[Dataset records]
□ □ □ □ □

(* ===== verification/RuntimeProps.v ===== *)
(** The properties of the session runtime, stated of [execute] and of the
    background tasks over any lawful driver and executor, with a concrete
    desktop on which they are exercised. *)

From S2P Require Import Prelude Floats Geometry Text Protocol Errors Policy Validation Driver Session Artifacts Runtime RuntimeInv RuntimeSpecs RuntimeCommands.

(** * Counting native dispatches *)

(** The driver calls that may change the desktop. *)
Definition is_dispatch (c : DriverCall) : bool :=
  match c with
  | CallPerformAction _ _ _ _ _ _ _ | CallLaunchApplication _ _ | CallWriteClipboard _ _ _ => true
  | _ => false
  end.

Create HintDb calls.

Section Dispatches.
Context {E : Type} `{!DesktopDriver E, !Executor E, !HashOrder, !UuidSource}.
Context (fs : ArtifactEnv E) (rt : Runtime).

Definition dispatches (t : list (World E * DriverCall)) : nat := length (List.filter (fun x => is_dispatch x.2) t).

Lemma dispatches_app t t' : dispatches (t ++ t') = (dispatches t + dispatches t')%nat.
Proof. unfold dispatches. by rewrite List.filter_app, length_app. Qed.

(** [m] makes at most [n] dispatches, whatever the state. *)
Definition calls_le {A} (n : nat) (m : M E A) : Prop := forall w, (dispatches (m w).1.2 <= n)%nat.

Lemma calls_lift {A} n (r : Result A CuaError) : calls_le n (lift (E := E) r).
Proof. intros w. cbn. lia. Qed.
Lemma calls_ret {A} n (a : A) : calls_le n (ret (E := E) a).
Proof. apply calls_lift. Qed.
Lemma calls_fail {A} n e : calls_le n (@fail E A e).
Proof. apply calls_lift. Qed.
Lemma calls_panic {A} n : calls_le n (@panic E A).
Proof. intros w. cbn. lia. Qed.
Lemma calls_read {A} n (f : World E -> A) : calls_le n (read f).
Proof. intros w. cbn. lia. Qed.
Lemma calls_modify n f : calls_le n (modify (E := E) f).
Proof. intros w. cbn. lia. Qed.

Lemma calls_call {A} n c (f : World E -> World E * Result A DriverError) :
  is_dispatch c = false -> calls_le n (call c f).
Proof. intros Hc w. unfold call. destruct (f w). unfold dispatches. cbn. rewrite Hc. cbn. lia. Qed.

Lemma calls_dispatch {A} c (f : World E -> World E * Result A DriverError) : calls_le 1 (call c f).
Proof.
  intros w. unfold call. destruct (f w). unfold dispatches. cbn. destruct (is_dispatch c); cbn; lia.
Qed.

Lemma calls_bind {A B} n k (m : M E A) (f : A -> M E B) :
  calls_le n m -> (forall a, calls_le k (f a)) -> calls_le (n + k) (bind m f).
Proof.
  intros Hm Hf w. specialize (Hm w). unfold bind. destruct (m w) as [[w1 t1] [[a|]|]]; cbn [fst snd] in *; try lia.
  specialize (Hf a w1). destruct (f a w1) as [[w2 t2] r]. cbn [fst snd] in *. rewrite dispatches_app. lia.
Qed.

Lemma calls_quiet {A B} n (m : M E A) (f : A -> M E B) :
  calls_le 0 m -> (forall a, calls_le n (f a)) -> calls_le n (bind m f).
Proof. intros Hm Hf. by apply (calls_bind 0 n). Qed.

Lemma calls_after {A B} n (m : M E A) (f : A -> M E B) :
  calls_le n m -> (forall a, calls_le 0 (f a)) -> calls_le n (bind m f).
Proof. intros Hm Hf. rewrite <- (Nat.add_0_r n). by apply calls_bind. Qed.

Lemma calls_map_err {A} n f (m : M E A) : calls_le n m -> calls_le n (map_err f m).
Proof. intros Hm w. specialize (Hm w). unfold map_err. by destruct (m w) as [[? ?] []]. Qed.
Lemma calls_reify {A} n (m : M E A) : calls_le n m -> calls_le n (reify m).
Proof. intros Hm w. specialize (Hm w). unfold reify. by destruct (m w) as [[? ?] []]. Qed.
Lemma calls_finally {A} n (m : M E A) f : calls_le n m -> calls_le n (finally m f).
Proof. intros Hm w. specialize (Hm w). unfold finally. by destruct (m w) as [[? ?] ?]. Qed.
Lemma calls_on_error {A} n (m : M E A) f : calls_le n m -> calls_le n (on_error m f).
Proof. intros Hm w. specialize (Hm w). unfold on_error. by destruct (m w) as [[? ?] [[]|]]. Qed.

Lemma calls_deref {A} n id (k : Session -> M E A) : (forall s, calls_le n (k s)) -> calls_le n (deref id k).
Proof. intros Hk w. unfold deref. destruct (w_heap w !! id); [apply Hk | cbn; lia]. Qed.

Lemma calls_from_driver {A} n (m : M E (Result A DriverError)) : calls_le n m -> calls_le n (from_driver m).
Proof. intros Hm. apply calls_after; [done|]. intros r. apply calls_lift. Qed.

End Dispatches.

#[export] Hint Resolve calls_lift calls_ret calls_fail calls_panic calls_read calls_modify calls_quiet
  calls_map_err calls_reify calls_finally calls_on_error calls_deref calls_from_driver : calls.
#[export] Hint Extern 1 (calls_le _ (call _ _)) => apply calls_call; reflexivity : calls.
#[export] Hint Extern 2 (calls_le _ (fun w => (_, [], _))) => intros ?; unfold dispatches; simpl; lia : calls.
#[export] Hint Extern 3 (calls_le _ (match ?x with _ => _ end)) => destruct x : calls.
#[export] Hint Extern 3 (calls_le _ (let '_ := ?x in _)) => destruct x : calls.

(** Proves that a computation makes no dispatch. *)
Ltac quiet := cbv zeta; eauto 40 with calls.

Section DispatchCounts.
Context {E : Type} `{!DesktopDriver E, !Executor E, !HashOrder, !UuidSource}.
Context (fs : ArtifactEnv E) (rt : Runtime).

Lemma calls_lock_state {A} n id (f : Session -> Z -> nat -> SessionState * nat * A) : calls_le n (lock_state (E := E) id f).
Proof.
  apply calls_quiet; [quiet|]. intros _. apply calls_deref. intros s w. destruct (f s (w_now w) (w_uuid w)) as [[? ?] ?].
  cbn. lia.
Qed.
Lemma calls_read_state {A} n id (f : SessionState -> A) : calls_le n (read_state (E := E) id f).
Proof. unfold read_state, await. quiet. Qed.
Lemma calls_close n id : calls_le n (close (E := E) id).
Proof. unfold close, set_guard. apply calls_deref. intros s. destruct (se_closed s); [quiet|]. apply calls_quiet; [quiet|]. intros _ w. cbn. lia. Qed.
Lemma calls_session n id : calls_le n (session fs id).
Proof.
  unfold session, await, remove_artifacts, signal_reschedule, now. apply calls_quiet; [quiet|]. intros _. apply calls_quiet; [quiet|].
  intros [|]; [|quiet]. apply calls_deref. intros s. apply calls_quiet; [quiet|]. intros t.
  destruct (_ <=? _); [|quiet]. apply calls_quiet; [apply calls_close | quiet].
Qed.
Lemma calls_wait n id lease : calls_le n (wait_until_idle (E := E) id lease).
Proof. intros w. unfold wait_until_idle. destruct (wait_for_idle _ _ _ _ _ _ _) as [[? ?]|]; cbn; lia. Qed.
Lemma calls_write_screenshot n id i b : calls_le n (write_screenshot fs id i b).
Proof.
  unfold write_screenshot, await. do 2 (apply calls_quiet; [quiet|]; intros _). apply calls_finally, calls_quiet; [quiet|].
  intros _ w. destruct (write_image _ _ _ _ _ _ _) as [[[? ?] ?] ?]. cbn. lia.
Qed.

End DispatchCounts.

#[export] Hint Resolve calls_lock_state calls_read_state calls_close calls_session calls_wait
  calls_write_screenshot : calls.

Section CommandCounts.
Context {E : Type} `{!DesktopDriver E, !Executor E, !HashOrder, !UuidSource}.
Context (fs : ArtifactEnv E) (rt : Runtime).

(** One step of a computation that makes no dispatch before its last part. *)
Ltac one := first
  [ apply calls_quiet; [solve [quiet] | intros ?; cbv zeta]
  | match goal with
    | |- calls_le _ (match ?x with _ => _ end) => destruct x
    | |- calls_le _ (let '_ := ?x in _) => destruct x
    end
  | progress (unfold await, now, new_ref, signal_reschedule, ensure_scheduler, remove_artifacts, is_revoked,
      set_guard, action_guard, guard_check, guard_check_observation, insert_discovery, discovery_expiry,
      issue_clipboard_ref, invalidate_observation)
  | solve [quiet] ].

Lemma calls_record_applications n l t text : calls_le n (record_applications (E := E) rt l t text).
Proof. revert n. induction l as [|a l IH]; intros n; cbn [record_applications]; repeat one; quiet. Qed.
Lemma calls_record_launchable n l t text : calls_le n (record_launchable (E := E) rt l t text).
Proof. revert n. induction l as [|a l IH]; intros n; cbn [record_launchable]; repeat one; quiet. Qed.
#[local] Hint Resolve calls_record_applications calls_record_launchable : calls.

Lemma calls_discover_applications n : calls_le n (discover_applications (E := E) rt).
Proof. unfold discover_applications. repeat one. Qed.
Lemma calls_discover_launchable n : calls_le n (discover_launchable_applications (E := E) rt).
Proof. unfold discover_launchable_applications. repeat one. Qed.
Lemma calls_admit_launch n input : calls_le n (admit_launch (E := E) rt input).
Proof. unfold admit_launch, resolve_launch_ref. repeat one. Qed.
Lemma calls_project_launched n l : calls_le n (project_launched_application (E := E) rt l).
Proof. unfold project_launched_application. repeat one. Qed.
Lemma calls_open_session n m : calls_le n (open_session (E := E) rt m).
Proof. unfold open_session, resolve_discovery_refs. repeat one. Qed.
Lemma calls_close_session n id : calls_le n (close_session fs id).
Proof. unfold close_session. repeat one. Qed.
Lemma calls_list_apps n id : calls_le n (list_apps fs id).
Proof. unfold list_apps. repeat one. Qed.
Lemma calls_list_windows n i : calls_le n (list_windows fs i).
Proof. unfold list_windows. repeat one. Qed.
Lemma calls_list_displays n id : calls_le n (list_displays fs rt id).
Proof. unfold list_displays. repeat one. Qed.
Lemma calls_read_clipboard n id : calls_le n (read_clipboard fs rt id).
Proof. unfold read_clipboard, with_clipboard_lane. repeat one. Qed.
Lemma calls_observe_display n i : calls_le n (observe_display fs i).
Proof. unfold observe_display. repeat one. Qed.
Lemma calls_observe_window n i scene : calls_le n (observe_window fs rt i scene).
Proof. unfold observe_window, authorized_window, observe_driver_window. repeat one. Qed.
Lemma calls_verify_state n i : calls_le n (verify_state fs i).
Proof. unfold verify_state, authorized_window. repeat one. Qed.

Lemma calls_check_authority n id a : calls_le n (check_authority (E := E) id a).
Proof. unfold check_authority. repeat one. Qed.
Lemma calls_admit_action n s lease i : calls_le n (admit_action (E := E) rt s lease i).
Proof. unfold admit_action, verify_current. repeat one. Qed.
Lemma calls_observe_after n i scene : calls_le n (observe_after_action fs rt i scene).
Proof. unfold observe_after_action. apply calls_quiet; [repeat one | intros _; apply calls_observe_window]. Qed.
Lemma calls_invalidate_in n ids a : calls_le n (invalidate_generation_in (E := E) ids a).
Proof. revert n. induction ids as [|id ids IH]; intros n; cbn [invalidate_generation_in]; repeat one; quiet. Qed.
#[local] Hint Resolve calls_check_authority calls_admit_action calls_observe_after calls_invalidate_in
  calls_admit_launch calls_project_launched : calls.
Lemma calls_invalidate_after n id r a b x : calls_le n (invalidate_after_action_attempt (E := E) id r a b x).
Proof. unfold invalidate_after_action_attempt, invalidate_application_generation. repeat one. Qed.
#[local] Hint Resolve calls_invalidate_after : calls.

□ □ □ □ □

Problem to solve: The reply should consist solely of the lines of the data, exact, from the opening line through the line with "match c with", inclusive.

Your solution:
(* ===== verification/RuntimeProps.v ===== *)
(** The properties of the session runtime, stated of [execute] and of the
    background tasks over any lawful driver and executor, with a concrete
    desktop on which they are exercised. *)

From S2P Require Import Prelude Floats Geometry Text Protocol Errors Policy Validation Driver Session Artifacts Runtime RuntimeInv RuntimeSpecs RuntimeCommands.

(** * Counting native dispatches *)

(** The driver calls that may change the desktop. *)
Definition is_dispatch (c : DriverCall) : bool :=
  match c with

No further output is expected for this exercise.